The goods and services tax (GST) policy wing of the Central Board of Indirect Taxes and Customs (CBIC) is conducting an in-depth analysis to widen the coverage of tax on the crypto ecosystem. It is looking to bring in more activities such as mining platforms for cryptocurrency assets and the use of virtual digital assets (VDAs) as a medium of exchange in purchases under the tax net.
The GST Council may take up matter later this year in the meeting following the September one, sources told FE. Currently, an 18% GST is levied only on services provided by crypto exchanges and is categorised as financial services.

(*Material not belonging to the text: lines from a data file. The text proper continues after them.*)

(** X19.  The card of a deleted book.  After a delete that reports success,
    the list shown no longer holds a row of that id if the list request of
    the refetch got through; if that request failed, the list shown is the
    old one, the deleted book included. *)
Theorem shown_after_delete book s :
  let s' := exec (Library.handleDeleteBook book) s in
  let t := new_effects (Library.handleDeleteBook book) s in
  ToastSuccess "Book deleted successfully" ∈ t →
  (∀ v, Call (BooksSelect v) None ∈ t →
        ∀ b, b ∈ LibraryState.books (library s') → Book.id b ≠ Book.id book)
  ∧ (∀ v e, Call (BooksSelect v) (Some e) ∈ t →
            LibraryState.books (library s') = LibraryState.books (library s)
            ∧ ToastError "Failed to load books" ∈ t).
Proof.
  intros s' t. subst s' t. unfold new_effects.
  destruct (LibraryState.user (library s)) as [u|] eqn:Hu.
  2: { assert (exec (Library.handleDeleteBook book) s = s) as ->.
       { unfold Library.handleDeleteBook. unfold_M. cbn. rewrite Hu. by destruct s. }
       rewrite drop_all. intros Hin. by apply elem_of_nil in Hin. }
  destruct (handleDeleteBook_more book s u Hu)
    as (s' & -> & [(e0 & Ht & _)|(r & s3 & -> & Ht & Hb & _ & Hs & Hl)]).
  { rewrite Ht, drop_app_length. intros Hin. in_list Hin. }
  intros _. rewrite <- Hl in Hu.
  destruct (refetch_cases s3 u Hu) as (_ & _ & _ & Hshown & Hres & r1 & r2 & Htq & Hr1).
  cbv zeta in Hshown, Hres, Htq. rewrite Htq, Ht, <- !app_assoc, drop_app_length, Hshown.
  split.
  - intros v Hin b Hshow Hid.
    assert (r1 = None) as ->.
    { destruct r; cbn in Hin; in_list Hin; destruct r1; cbn in Hin; in_list Hin;
        by simplify_eq. }
    rewrite (proj1 Hr1 eq_refl) in Hres. rewrite Hres in Hshow.
    apply elem_of_parsed in Hshow as (r0 & Hshow & _ & Hid0 & _).
    unfold listed, Platform.select_books in Hshow.
    rewrite order_desc_perm in Hshow.
    apply list_elem_of_filter in Hshow as [[Hvis _] Hin'].
    rewrite Hb in Hin'. apply list_elem_of_filter in Hin' as [Hnot _]. apply Hnot.
    split; [congruence|]. unfold Sql.books_select, Sql.books_delete, Platform.uid in *.
    by rewrite <- Hs.
  - intros v e Hin.
    assert (∃ e1, r1 = Some e1) as [e1 ->].
    { destruct r; cbn in Hin; in_list Hin; destruct r1; cbn in Hin; in_list Hin;
        simplify_eq; eauto. }
    destruct (Supabase.deliver (world s3)).1 eqn:Hd.
    { discriminate (proj2 Hr1 eq_refl). }
    rewrite Hres, Hl. split; [done|].
    destruct r; cbn; rewrite !elem_of_cons; auto 10.
Qed.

Crypto assets refer to the algorithm-based decentralised convertible virtual assets protected by cryptography. The crypto ecosystem involves various activities, including mining, exchange services, wallet services, payment processing, barter system and other different transactions.
After the policy paper on coverage of the entire crypto ecosystem is ready, the law committee of the GST Council will vet the recommendations. “We are still examining some of the issues such as what is the nature of the transactions/business, how they happen, which are the entities involved, is it always consumer-to-consumer or business-to-consumer, is there a system of registration, could there be onshore and offshore transactions. Also, there needs to be clarity whether certain transactions are goods or services,” a senior official said.
It needs to be identified all relevant supplies associated with the crypto-ecosystem which will be under the ambit of GST and their applicable rate based on appropriate classification. “Determining taxability of crypto transactions under the existing GST framework requires delving into various aspects like classification of crypto either as ‘goods’ or ‘service’ or ‘money’, determination of tax rate, valuation of different activities involved like mining, conversion, etc.,” said Saurabh Agarwal, partner, EY India.
“While it can be said that some transactions like commission or charges can be attributed towards ‘supply’ based events, ambiguity persists for various other forms of events taking place in the crypto space,” Agarwal said.
The VDA industry has seen rapid growth in India despite ambiguities around regulations and various challenges. In the Budget for FY23, the government imposed a 1% tax deducted at source on all VDA transactions. Besides TDS, the government mandated tax on any income from the transfer of VDAs at 30%, with no deduction and set off of losses, which may adversely affect the sector.